Looking … Seeing

If every moment you could really see things as they are, every moment you’d be weeping.  If I could see more and more clearly, I’d be crying out of sheer joy and wonder, but also out of grief for all I’ve missed and continue to miss.  I’d be on my knees, soul brimming with gratitude and reverence and awe for the astounding, beautiful, terrible reality of it all – for everything I’m blessed enough to see, and for all that’s unseen.

(Anonymous … to me)

This is August, the prime character in the movie Wonder.  He makes me think.

What does it mean to “see things as they are”?  What do I see when I look at August?

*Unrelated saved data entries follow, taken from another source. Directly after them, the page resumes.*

Definition revert_hot_xpage_head (losers : gset Z) (r : WalRecord) : op BufferPool Z :=
  if decide (8 ≤ zlen (w_redo r) ∧ 8 ≤ zlen (w_undo r)) then
    xid <- lift (read_u64 (w_redo r) 0);;
    if decide (xid ∈ losers) then
      old_slot <- lift (read_u16 (w_undo r) 0);;
      saved_prev_page <- lift (read_u32 (w_undo r) 2);;
      saved_prev_slot <- lift (read_u16 (w_undo r) 6);;
      revert_on (w_page_id r) (λ page, xpage_restore page (old_slot, saved_prev_page, saved_prev_slot))
    else op_ret 0
  else op_ret 0.

Definition revert_hot_xpage_batch (losers : gset Z) (r : WalRecord) : op BufferPool Z :=
  if decide (8 ≤ zlen (w_redo r)) then
    xid <- lift (read_u64 (w_redo r) 0);;
    if decide (xid ∈ losers) then
      match decode_hot_xpage_batch_undo_entries (w_undo r) with
      | Ok entries => revert_on (w_page_id r) (λ page, for_each xpage_restore page entries)
      | Err _ => op_ret 0
      | Panic => lift Panic
      end
    else op_ret 0
  else op_ret 0.

Definition revert_stamp (losers : gset Z) (r : WalRecord) : op BufferPool Z :=
  let ty := w_rec_type r in
  if decide (ty = WAL_UPDATE) then revert_update losers r
  else if decide (ty = WAL_XMAX_BATCH) then revert_xmax_batch losers r
  else if decide (ty = WAL_HOT_UPDATE) then revert_hot_update losers r
  else if decide (ty = WAL_HOT_XPAGE_HEAD) then revert_hot_xpage_head losers r
  else revert_hot_xpage_batch losers r.

Definition self_stamp_insert (losers : gset Z) (r : WalRecord) : op BufferPool Z :=
  match decode_insert_redo (w_redo r) with
  | Ok (xmin, _, _) =>
      if decide (xmin ∈ losers) then revert_on (w_page_id r) (λ page, set_xmax page (w_slot r) xmin)
      else op_ret 0
  | Err _ => op_ret 0
  | Panic => lift Panic
  end.

Definition self_stamp_insert_batch (losers : gset Z) (r : WalRecord) : op BufferPool Z :=
  if decide (8 ≤ zlen (w_redo r)) then
    xmin <- lift (read_u64 (w_redo r) 0);;
    if decide (xmin ∈ losers) then
      match decode_insert_batch_redo (w_redo r) with
      | Ok rows =>
          revert_on (w_page_id r) (λ page, for_each (λ page row, stamp page row.1 xmin) page rows)
      | Err _ => op_ret 0
      | Panic => lift Panic
      end
    else op_ret 0
  else op_ret 0.

Definition is_stamp (ty : Z) : bool :=
  bool_decide (ty = WAL_UPDATE) || bool_decide (ty = WAL_XMAX_BATCH) || bool_decide (ty = WAL_HOT_UPDATE) ||
  bool_decide (ty = WAL_HOT_XPAGE_HEAD) || bool_decide (ty = WAL_HOT_XPAGE_BATCH).

Definition is_insert (r : WalRecord) : bool :=
  (bool_decide (w_rec_type r = WAL_INSERT) && bool_decide (w_slot r ≠ U16_MAX)) ||
  bool_decide (w_rec_type r = WAL_INSERT_BATCH).

(** Stamps are reverted before inserted rows are stamped dead. *)
Definition undo_users (rs : list WalRecord) : op BufferPool Z :=
  let losers := incomplete_users rs in
  if decide (losers = ∅) then op_ret 0
  else
    n <- tally (revert_stamp losers)
      (filter (λ r, is_stamp (w_rec_type r) = true ∧ w_mini_txn_id r ∈ committed_minis rs) rs);;
    m <- tally (λ r, if decide (w_rec_type r = WAL_INSERT) then self_stamp_insert losers r
                     else self_stamp_insert_batch losers r)
      (filter (λ r, is_insert r = true ∧ w_mini_txn_id r ∈ committed_minis rs) rs);;
    op_ret (n + m).

(** All the passes, on a pool opened over the data file. *)
Definition recover_pool (records : list WalRecord) (ckpt_lsn : Lsn) : op BufferPool RecoveryStats :=
  let rs := relevant ckpt_lsn records in
  modify (set_durable_wal_lsn (foldr Z.max INVALID_LSN (w_lsn <$> records)));;
  redone <- redo_pass rs;;
  undone <- undo_pass rs;;
  reverted <- undo_users rs;;
  flush_all io INVALID_LSN;;
  op_ret (mkStats (zlen rs) redone (undone + reverted) (Z.of_nat (size (incomplete_minis rs)))
            (Z.of_nat (size (incomplete_users rs)))).

(** [recover] on the control file, the log's segments and the data file's pages;
    the pool is the one it worked on, if it got that far. *)
Definition recover (cio : CtlCalls) (ctl : option CtlFile) (segments : Dir) (file : list (list Z))
    (pool_capacity : nat) : Result (ControlData * RecoveryStats) * option BufferPool :=
  match read cio ctl with
  | (Ok control, _) =>
      match recover_pool (scan_dir segments) (checkpoint_lsn control) (open file page_size pool_capacity) with
      | (Ok stats, p) => (Ok (control, stats), Some p)
      | (Err e, p) => (Err e, Some p)
      | (Panic, p) => (Panic, Some p)
      end
  | (Err e, _) => (Err e, None)
  | (Panic, _) => (Panic, None)
  end.

End recovery.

How easily negative thoughts come to my mind when I see a face that’s different from most of ours.  I’m conditioned by my society, which keeps whispering to me about what’s cool and what’s not.

I see skin.  The eyes ask me to see soul.  I need to sit down with August and listen to what’s important to him.  I need to “see more clearly”. 

Sometimes the humanity of a person is bright the moment they walk through the door.  Sometimes it needs to be gradually revealed, aged like fine wine.  So be patient, Bruce.  The butterfly is coming.

I choose to not have the physical appearance of another person stop me.  To not have it be thick and black and my thoughts coming to an abrupt end.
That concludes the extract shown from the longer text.